I feel like falling off a cliff when trying to extrapolate that knowledge to the more customer-facing world.

Despite having some tool ideas in the past, I realized I shy away from going towards the front end because I really lack any conecptual frame of how to think about and subsequently implement UI or UX.

I don't mean that in a nitty-gritty-designer focussed way but more like first-principle understanding:

What makes a good color scheme?

What makes a great wording and why?

What's a good form of presenting information?

I feel like I can recognize good UI/UX when I see it (as is often the case with HN company LPs), but I'd totally fail at distilling check boxes that such good examples tick.

Any pointers to how I can learn about these worlds and develop an understanding of what principles UI/UX should follow?

1. changing1999 ◴[] No.41907272[source]
I highly recommend to start by building a very simple website from scratch using HTML and CSS.

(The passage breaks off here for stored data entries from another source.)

(** A new TCP socket inherits what the previous owner of its slot
    had not read: creating a socket keeps the slot's receive buffer, and a
    receive on the new socket, before it was ever connected, returns those
    bytes. *)
Theorem new_socket_reads_old_bytes is_tcp param is_ipv6 st id t st' len :
  net_inv st → 0 < socket_tag_counter st < 2 ^ 64 - 1 → is_tcp ≠ 0 → 0 <= len →
  libuv_create_socket is_tcp param is_ipv6 st = (id, Some t, st') →
  ∃ st'', libuv_socket_receive env_good id t len true st'
    = Ok (Z.of_nat (length (take (Z.to_nat len) (stream st id))),
          take (Z.to_nat len) (stream st id), None, st'').
Proof.
  intros Hinv Hctr Htcp Hlen Hcre.
  assert (net_inv st') as Hinv'.
  { replace st' with (libuv_create_socket is_tcp param is_ipv6 st).2
      by (by rewrite Hcre). by apply net_inv_create. }
  rewrite libuv_create_socket_eq in Hcre by done. cbv zeta in Hcre.
  destruct (create_search st 0 MAX_SOCK_NUM) as [i|] eqn:E; [|done].
  pose proof (create_search_lt _ _ _ _ E) as Hlt. unfold MAX_SOCK_NUM in Hlt.
  assert (conn st' id = created t param is_ipv6 is_tcp (conn st id)
    ∧ valid_id id = true ∧ t = socket_tag_counter st) as (Hc & Hid & ->).
  { simplify_eq. unfold conn. simpl. rewrite Nat2Z.id.
    rewrite list_lookup_total_alter_eq by (rewrite (ni_length _ Hinv); done).
    unfold valid_id. split; [done|]. split; [lia|done]. }
  assert (tcp_live st' id (socket_tag_counter st)) as Hl.
  { split; [done|]. rewrite CHECK_SOCKET_ID_true, Hc. simpl. split; [|done].
    split; [done|]. split; [done|]. split; [lia|done]. }
  destruct (tcp_read _ _ _ len Hl Hlen) as (st'' & Er & _).
  exists st''. rewrite Er. unfold stream. by rewrite Hc.
Qed.

(** ** The properties on concrete runs *)

Definition demo_udp : adapter :=
  run_or_init (demo_ops ++ [(env_good, OpConnect 1 0xFAFC 0); (env_good, CbConnect 1 0)]).


Lemma demo_udp_live : udp_live demo_udp 1 0xFAFC.
Proof. split; [by apply run_or_init_inv|by vm_compute]. Qed.



Lemma udp_receive_empty_faults_witness :
  libuv_socket_receive env_good 1 0xFAFC 16 true demo_udp = Fault NullDeref.
Proof. apply (udp_receive_empty_faults 1 0xFAFC 16 demo_udp demo_udp_live); done. Defined.

Lemma failed_connect_keeps_slot_witness :
  let st := run_or_init (take 2 demo_ops) in
  ∃ st1 st2, on_connect env_good 0 (-111) st = Ok st1 ∧
    nw_run (-4095) [(env_good, OpClose 0 0xFAFB); (env_good, OpForceClose 0);
                    (env_good, OpCreate 1 0 0)] st1 = Ok st2 ∧
    slot_free (conn st2 0) = false.
Proof.
  intros st.
  destruct (on_connect env_good 0 (-111) st) as [st1|] eqn:E1; [|by vm_compute in E1].
  destruct (nw_run (-4095) [(env_good, OpClose 0 0xFAFB); (env_good, OpForceClose 0);
    (env_good, OpCreate 1 0 0)] st1) as [st2|] eqn:E2.
  2: { vm_compute in E1. injection E1 as <-. by vm_compute in E2. }
  exists st1, st2. split; [done|]. split; [done|].
  refine (proj1 (failed_connect_keeps_slot (-4095) env_good 0 (-111) st st1
    _ st2 _ _ _ _ _ _ E1 _ E2)).
  - by apply run_or_init_inv.
  - by vm_compute.
  - by vm_compute.
  - done.
  - by vm_compute.
  - done.
  - repeat constructor.
Defined.
(* ===== verification/Uart.v ===== *)
(** * Serial ports: port/driver/luat_uart_pc.c and port/uart/

    128 ports dispatch to drivers; a driver is a record of operations.  The nop
    driver refuses everything, the UDP driver carries each port over datagrams
    on the local host.  (The Windows driver is not modelled.) *)

From S2P Require Import Prelude.

(** ** The UDP driver's state *)

(** [uart_drv_udp_t]: opened or not, and the bytes received. *)
Record uart_drv_udp : Type := UartUdp {
  u_state : Z;
  u_recv_buff : option (list Z);
  u_recv_len : Z;
}.

#[global] Instance uart_drv_udp_inhabited : Inhabited uart_drv_udp :=
  populate (UartUdp 0 None 0).

(** [u_sent]: the datagrams handed to libuv, with the port that sent them. *)
Record uart_state : Type := UartState {
  udps : list uart_drv_udp;
  u_sent : list (Z * list Z);
  u_msgs : list rtos_msg;
}.

Definition uart_init : uart_state := UartState (replicate 8 inhabitant) [] [].

Definition udp_port (st : uart_state) (id : Z) : uart_drv_udp := udps st !!! Z.to_nat id.
Definition upd_port (f : uart_drv_udp → uart_drv_udp) (id : Z) (st : uart_state)
    : uart_state :=
  UartState (alter f (Z.to_nat id) (udps st)) (u_sent st) (u_msgs st).
Definition bad_port (id : Z) : bool := (id <? 0) || (8 <=? id).

(** ** Operations of the UDP driver (port/uart/uart_drv_udp.c) *)

Section udp.
Context `{HeapOps}.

It's very common today for FE engineers to have a very limited understanding of the basics because they picked up client-side tech by following React tutorials (or any other highly abstracted framework).

It's a very incremental learning process, so expect your brain to take some time to learn to identify small details that make great UI/UX. It takes practice!

Once you feel comfortable building a simple page, explore various techniques to make it feel more professional (i.e. identify why your page doesn't look as good as some other references, and start copying their ideas).